Maxwell was responding to her friend Bryson’s anecdote about accidentally texting his boss the thing he meant to text about his boss. When asked about her choice of “Hahahah fuckkkkkk,” Maxwell explained that “it was both funny and, like, a bad thing that happened.”
According to Maxwell, her text didn’t say “delivered” as fast as it usually does, which she suspects had something to do with the fact that she was walking down the subway stairs at the time. While some might have left it at that, the ever-persistent Maxwell didn’t want to risk her message of “Hahahah fuckkkkkk” being lost forever.

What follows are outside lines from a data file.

(** C29: [MIN] and [MAX] return an extreme: the result is NULL exactly when every
    value is NULL, and otherwise one of the non-null values, no other non-null
    value being smaller (for [MAX], larger) in the order of [partial_compare]. *)
Theorem extremes_correct `{ScalarDebug} choice vs s :
  fold_result update (extreme_state choice None) vs = Ok s →
  (finish s = Null ∧ ∀ v, v ∈ vs → v = Null) ∨
  (finish s ∈ vs ∧ finish s ≠ Null ∧
   ∀ v, v ∈ vs → v ≠ Null → v = finish s ∨ better choice (finish s) v).
Proof.
  intros (m & -> & Hm)%fold_extreme. destruct m as [m|], choice; simpl in *; auto.
Qed.

(** ** Worked aggregations *)

#[local] Instance demo_debug : ScalarDebug := λ _, "value".

Definition demo_specs : list spec := [(Count, Wildcard, false); (Max, Column "id", false)].

Definition demo_groups : result AggState :=
  aggregate_groups demo_task_memory (MkRowKeyEncoder [DtInt64]) [Column "customer"] demo_specs 0
    [demo_orders].
Definition demo_agg_state : AggState :=
  match demo_groups with Ok st => st | _ => MkAggState ∅ 0 end.

Lemma aggregation_groups_by_key_witness :
  size (groups demo_agg_state) = 3 ∧
  ∃ rows, agg_rows [Column "customer"] demo_specs [demo_orders] = Ok rows ∧
    (∀ r, r ∈ rows → ∃ states,
       groups demo_agg_state !! key_of (MkRowKeyEncoder [DtInt64]) r.1 = Some states ∧
       group_states demo_specs (group_inputs rows r.1) = Ok states).
Proof.
  split; [vm_compute; reflexivity|].
  destruct (aggregation_groups_by_key demo_task_memory (MkRowKeyEncoder [DtInt64]) [Column "customer"]
    demo_specs 0 [demo_orders] demo_agg_state) as (rows & Hrows & Hg & _).
  - constructor; [apply demo_orders_ok|constructor].
  - by repeat constructor.
  - vm_compute. reflexivity.
  - exists rows. split; [exact Hrows|exact Hg].
Defined.

Lemma counts_and_sums_exact_witness :
  ∃ s, fold_result update (AggregateState_new Sum true) [Int64 3; Null; Float64 0; UInt64 4; Int64 3] = Ok s ∧
    finish s = Float64 (f64_add (f64_add 0 0) (int_to_f64 7)).
Proof.
  eexists. split; [reflexivity|].
  apply (counts_and_sums_exact Sum true [Int64 3; Null; Float64 0; UInt64 4; Int64 3]). reflexivity.
Defined.

Lemma extremes_correct_witness :
  ∃ s, fold_result update (extreme_state ChooseMax None) [Int64 3; Null; Int64 4] = Ok s ∧
    finish s = Int64 4 ∧
    ((finish s = Null ∧ ∀ v, v ∈ [Int64 3; Null; Int64 4] → v = Null) ∨
     (finish s ∈ [Int64 3; Null; Int64 4] ∧ finish s ≠ Null ∧
      ∀ v, v ∈ [Int64 3; Null; Int64 4] → v ≠ Null → v = finish s ∨ better ChooseMax (finish s) v)).
Proof.
  eexists. split; [reflexivity|]. split; [reflexivity|].
  apply (extremes_correct ChooseMax [Int64 3; Null; Int64 4]). reflexivity.
Defined.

“I didn’t think it had sent, so I tried again,” Maxwell said, defensively. She retyped her message, K’s and “hah”s in all, even rejecting autocorrect’s attempt to change her message to “Hahah duck.”
Unfortunately for Maxwell, Bryson received two texts, one reading “Hahahah fuckkkkkk” and the other “Hahahah fuckkkkk.”
“I knew what had happened immediately,” Bryson says. “She didn’t think it sent, so she typed the whole thing out again, the poor obsessive thing. I knew it wasn’t her phone sending the same text twice either, because of the difference in the amount of K’s.”
This isn’t the first time that Maxwell has truly committed to sending a specific text: There was the time that she told her boyfriend she was upset because he seemed to care more about his baby niece than her and then doubled down by typing out the whole thing again, or the notable instance when she prevented autocorrect from turning “gooooooooood” into “good” 14 times in a row.
As for how she plans on dealing with this most recent incident, Maxwell plans on texting Bryson that her phone does this weird thing where it sends things twice and then texting him again that her phone does this weird thing where it sends things twice.
“I hope he doesn’t notice the discrepancy in the amount of k’s,” she says.